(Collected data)
-------

Lemma get_float_inverts : inverts is_f64 put_float get_float.
Proof.
  intros v r y suf Hv Hs. unfold get_float, put_float in *. pose proof (get_word_stands _ _ _ _ Hs) as E.
  rewrite to_le_bytes_len in E. change (Z.of_nat 8) with 8 in E. rewrite E. cbn [ok_or].
  by rewrite from_to_le_bytes.
Qed.

Lemma get_span_inverts : inverts (fun s => is_i32 (fst s) /\ is_u32 (snd s)) put_span get_span.
Proof.
  intros [o l] r y suf [Ho Hl] Hs. unfold get_span, put_span in *. cbn [fst snd] in *. rewrite <- app_assoc in Hs.
  rewrite (get_zigzag_inverts _ _ _ _ Ho Hs). apply stands_past in Hs. unfold is_u32 in Hl.
  rewrite (fun G => varint_stands _ _ _ _ G Hs) by (unfold U64; lia). cbn [ok_or]. unfold checked_u32.
  replace ((0 <=? l) && (l <=? 4294967295)) with true by (symmetry; apply andb_true_iff; rewrite !Z.leb_le; lia).
  cbn [ok_or]. by rewrite past_app.
Qed.

Lemma get_byte_stands r b y suf : stands r ([b] ++ y) suf -> get_byte r = Ok (b, past r [b]).
Proof.
  intros (_ & pre & Hb & Hp). unfold get_byte. rewrite Hb, Hp. cbn [app]. rewrite get_app_mid. cbn [ok_or].
  unfold past. rewrite Hp. done.
Qed.

Definition put_list {A} (put : A -> bytes) (l : list A) : bytes := put_varint (len l) ++ concat (map put l).

Lemma get_list_inverts {A} (P : A -> Prop) put (read : Reader -> opt (A * Reader)) :
  inverts P put read -> (forall x, (1 <= length (put x))%nat) ->
  inverts (Forall P) (put_list put) (get_list read).
Proof.
  intros Hi Hn l r y suf Hl Hs. unfold get_list, put_list in *. rewrite <- app_assoc in Hs.
  pose proof (stands_past _ _ _ _ Hs) as Hs2. destruct (stands_len _ _ _ _ Hs2) as [Hb Hb2].
  pose proof (concat_count put l Hn) as Hc.
  rewrite (fun G => varint_stands _ _ _ _ G Hs) by (unfold len, I64_MAX, U64 in *; lia). cbn [ok_or].
  rewrite (proj2 (Z.ltb_ge _ _)) by (unfold len in *; lia).
  rewrite (fun G => read_n_inverts P put read l _ _ _ _ _ Hi Hl G Hs2) by (cbn [past set_pos buf] in *; unfold len in *; lia).
  cbn [app]. by rewrite past_app.
Qed.

Definition spans_ok (s : Spans) : Prop := Forall (fun s => is_i32 (fst s) /\ is_u32 (snd s)) s.
Definition floats_ok (l : list Z) : Prop := Forall is_f64 l.

(** A histogram of the right widths that passes validation. *)
Definition hist_ok (h : Histogram) : Prop :=
  validate h = true /\ is_i32 h.(schema) /\
  (is_f64 h.(zero_threshold) /\ is_f64 h.(zero_count) /\ is_f64 h.(count) /\ is_f64 h.(sum)) /\
  0 <= h.(reset_hint) <= 3 /\ (spans_ok h.(positive_spans) /\ spans_ok h.(negative_spans)) /\
  (floats_ok h.(positive) /\ floats_ok h.(negative) /\ floats_ok h.(custom_values)).

Lemma put_span_pos s : (1 <= length (put_span s))%nat.
Proof. unfold put_span. rewrite length_app. pose proof (put_varint_pos (zag (fst s))). unfold put_zigzag, zag in *. lia. Qed.
Lemma put_float_pos v : (1 <= length (put_float v))%nat.
Proof. unfold put_float. simpl. lia. Qed.

Lemma get_spans_inverts : inverts spans_ok put_spans (get_list get_span).
Proof. apply get_list_inverts; [apply get_span_inverts|apply put_span_pos]. Qed.
Lemma get_floats_inverts : inverts floats_ok put_floats (get_list get_float).
Proof. apply get_list_inverts; [apply get_float_inverts|apply put_float_pos]. Qed.

(** Read one part and move past it. *)
Ltac read_part lem Hs :=
  rewrite (fun G => lem _ _ _ _ G Hs) by assumption; apply stands_past in Hs.

Lemma hist_bytes_back (h : Histogram) :
  hist_ok h -> len (to_bytes h) <= I64_MAX -> from_bytes (to_bytes h) = Ok h.
Proof.
  intros (Hval & Hsc & (Hzt & Hzc & Hc & Hsu) & Hrh & (Hps & Hns) & (Hp & Hn & Hcv)) Hmax. unfold from_bytes.
  change (head (to_bytes h)) with (Some VERSION). cbn [ok_or]. change (negb (VERSION =? VERSION)) with false. cbv iota.
  pose proof (stands_new _ Hmax) as Hs. unfold to_bytes in Hs at 2. apply (stands_past _ [VERSION]) in Hs.
  change (past (Reader_new (to_bytes h)) [VERSION]) with (mkReader (to_bytes h) 1) in Hs.
  rewrite <- (app_nil_r (put_floats (custom_values h))) in Hs.
  read_part get_zigzag_inverts Hs. do 4 read_part get_float_inverts Hs.
  rewrite (get_byte_stands _ _ _ _ Hs). apply stands_past in Hs.
  read_part get_spans_inverts Hs. read_part get_floats_inverts Hs.
  read_part get_spans_inverts Hs. do 2 read_part get_floats_inverts Hs.
  rewrite !past_app. replace (_ =? _) with true; [|symmetry; apply Z.eqb_eq].
  - match goal with |- context [validate ?x] => replace x with h by (by destruct h) end.
    rewrite (proj2 (Z.leb_le _ _)) by lia. by rewrite Hval.
  - unfold past, to_bytes. cbn [set_pos pos]. len_lia.
Qed.

(** Stored histograms survive their bytes: [from_bytes] inverts [to_bytes]
    on every validated histogram, float bits included. *)
Theorem histogram_roundtrip (h : Histogram) :
  hist_ok h -> len (to_bytes h) <= I64_MAX -> from_bytes (to_bytes h) = Ok h.
Proof. apply hist_bytes_back. Qed.

(** * Decoded histograms are storable *)

(** The widths of a histogram's parts. *)
Definition parts_ok (h : Histogram) : Prop :=
  is_i32 h.(schema) /\
  (is_f64 h.(zero_threshold) /\ is_f64 h.(zero_count) /\ is_f64 h.(count) /\ is_f64 h.(sum)) /\
  0 <= h.(reset_hint) <= 3 /\ (spans_ok h.(positive_spans) /\ spans_ok h.(negative_spans)) /\
  (floats_ok h.(positive) /\ floats_ok h.(negative) /\ floats_ok h.(custom_values)).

-------

§ **Problem description**
Restate every line of the data above exactly as it was written.

§ **Result of the exercise**
Lemma get_float_inverts : inverts is_f64 put_float get_float.
Proof.
  intros v r y suf Hv Hs. unfold get_float, put_float in *. pose proof (get_word_stands _ _ _ _ Hs) as E.
  rewrite to_le_bytes_len in E. change (Z.of_nat 8) with 8 in E. rewrite E. cbn [ok_or].
  by rewrite from_to_le_bytes.
Qed.

Lemma get_span_inverts : inverts (fun s => is_i32 (fst s) /\ is_u32 (snd s)) put_span get_span.
Proof.
  intros [o l] r y suf [Ho Hl] Hs. unfold get_span, put_span in *. cbn [fst snd] in *. rewrite <- app_assoc in Hs.
  rewrite (get_zigzag_inverts _ _ _ _ Ho Hs). apply stands_past in Hs. unfold is_u32 in Hl.
  rewrite (fun G => varint_stands _ _ _ _ G Hs) by (unfold U64; lia). cbn [ok_or]. unfold checked_u32.
  replace ((0 <=? l) && (l <=? 4294967295)) with true by (symmetry; apply andb_true_iff; rewrite !Z.leb_le; lia).
  cbn [ok_or]. by rewrite past_app.
Qed.

Lemma get_byte_stands r b y suf : stands r ([b] ++ y) suf -> get_byte r = Ok (b, past r [b]).
Proof.
  intros (_ & pre & Hb & Hp). unfold get_byte. rewrite Hb, Hp. cbn [app]. rewrite get_app_mid. cbn [ok_or].
  unfold past. rewrite Hp. done.
Qed.

Definition put_list {A} (put : A -> bytes) (l : list A) : bytes := put_varint (len l) ++ concat (map put l).

Lemma get_list_inverts {A} (P : A -> Prop) put (read : Reader -> opt (A * Reader)) :
  inverts P put read -> (forall x, (1 <= length (put x))%nat) ->
  inverts (Forall P) (put_list put) (get_list read).
Proof.
  intros Hi Hn l r y suf Hl Hs. unfold get_list, put_list in *. rewrite <- app_assoc in Hs.
  pose proof (stands_past _ _ _ _ Hs) as Hs2. destruct (stands_len _ _ _ _ Hs2) as [Hb Hb2].
  pose proof (concat_count put l Hn) as Hc.
  rewrite (fun G => varint_stands _ _ _ _ G Hs) by (unfold len, I64_MAX, U64 in *; lia). cbn [ok_or].
  rewrite (proj2 (Z.ltb_ge _ _)) by (unfold len in *; lia).
  rewrite (fun G => read_n_inverts P put read l _ _ _ _ _ Hi Hl G Hs2) by (cbn [past set_pos buf] in *; unfold len in *; lia).
  cbn [app]. by rewrite past_app.
Qed.

Definition spans_ok (s : Spans) : Prop := Forall (fun s => is_i32 (fst s) /\ is_u32 (snd s)) s.
Definition floats_ok (l : list Z) : Prop := Forall is_f64 l.

(** A histogram of the right widths that passes validation. *)
Definition hist_ok (h : Histogram) : Prop :=
  validate h = true /\ is_i32 h.(schema) /\
  (is_f64 h.(zero_threshold) /\ is_f64 h.(zero_count) /\ is_f64 h.(count) /\ is_f64 h.(sum)) /\
  0 <= h.(reset_hint) <= 3 /\ (spans_ok h.(positive_spans) /\ spans_ok h.(negative_spans)) /\
  (floats_ok h.(positive) /\ floats_ok h.(negative) /\ floats_ok h.(custom_values)).

Lemma put_span_pos s : (1 <= length (put_span s))%nat.
Proof. unfold put_span. rewrite length_app. pose proof (put_varint_pos (zag (fst s))). unfold put_zigzag, zag in *. lia. Qed.
Lemma put_float_pos v : (1 <= length (put_float v))%nat.
Proof. unfold put_float. simpl. lia. Qed.

Lemma get_spans_inverts : inverts spans_ok put_spans (get_list get_span).
Proof. apply get_list_inverts; [apply get_span_inverts|apply put_span_pos]. Qed.
Lemma get_floats_inverts : inverts floats_ok put_floats (get_list get_float).
Proof. apply get_list_inverts; [apply get_float_inverts|apply put_float_pos]. Qed.

(** Read one part and move past it. *)
Ltac read_part lem Hs :=
  rewrite (fun G => lem _ _ _ _ G Hs) by assumption; apply stands_past in Hs.

Lemma hist_bytes_back (h : Histogram) :
  hist_ok h -> len (to_bytes h) <= I64_MAX -> from_bytes (to_bytes h) = Ok h.
Proof.
  intros (Hval & Hsc & (Hzt & Hzc & Hc & Hsu) & Hrh & (Hps & Hns) & (Hp & Hn & Hcv)) Hmax. unfold from_bytes.
  change (head (to_bytes h)) with (Some VERSION). cbn [ok_or]. change (negb (VERSION =? VERSION)) with false. cbv iota.
  pose proof (stands_new _ Hmax) as Hs. unfold to_bytes in Hs at 2. apply (stands_past _ [VERSION]) in Hs.
  change (past (Reader_new (to_bytes h)) [VERSION]) with (mkReader (to_bytes h) 1) in Hs.
  rewrite <- (app_nil_r (put_floats (custom_values h))) in Hs.
  read_part get_zigzag_inverts Hs. do 4 read_part get_float_inverts Hs.
  rewrite (get_byte_stands _ _ _ _ Hs). apply stands_past in Hs.
  read_part get_spans_inverts Hs. read_part get_floats_inverts Hs.
  read_part get_spans_inverts Hs. do 2 read_part get_floats_inverts Hs.
  rewrite !past_app. replace (_ =? _) with true; [|symmetry; apply Z.eqb_eq].
  - match goal with |- context [validate ?x] => replace x with h by (by destruct h) end.
    rewrite (proj2 (Z.leb_le _ _)) by lia. by rewrite Hval.
  - unfold past, to_bytes. cbn [set_pos pos]. len_lia.
Qed.

(** Stored histograms survive their bytes: [from_bytes] inverts [to_bytes]
    on every validated histogram, float bits included. *)
Theorem histogram_roundtrip (h : Histogram) :
  hist_ok h -> len (to_bytes h) <= I64_MAX -> from_bytes (to_bytes h) = Ok h.
Proof. apply hist_bytes_back. Qed.

(** * Decoded histograms are storable *)

(** The widths of a histogram's parts. *)
Definition parts_ok (h : Histogram) : Prop :=
  is_i32 h.(schema) /\
  (is_f64 h.(zero_threshold) /\ is_f64 h.(zero_count) /\ is_f64 h.(count) /\ is_f64 h.(sum)) /\
  0 <= h.(reset_hint) <= 3 /\ (spans_ok h.(positive_spans) /\ spans_ok h.(negative_spans)) /\
  (floats_ok h.(positive) /\ floats_ok h.(negative) /\ floats_ok h.(custom_values)).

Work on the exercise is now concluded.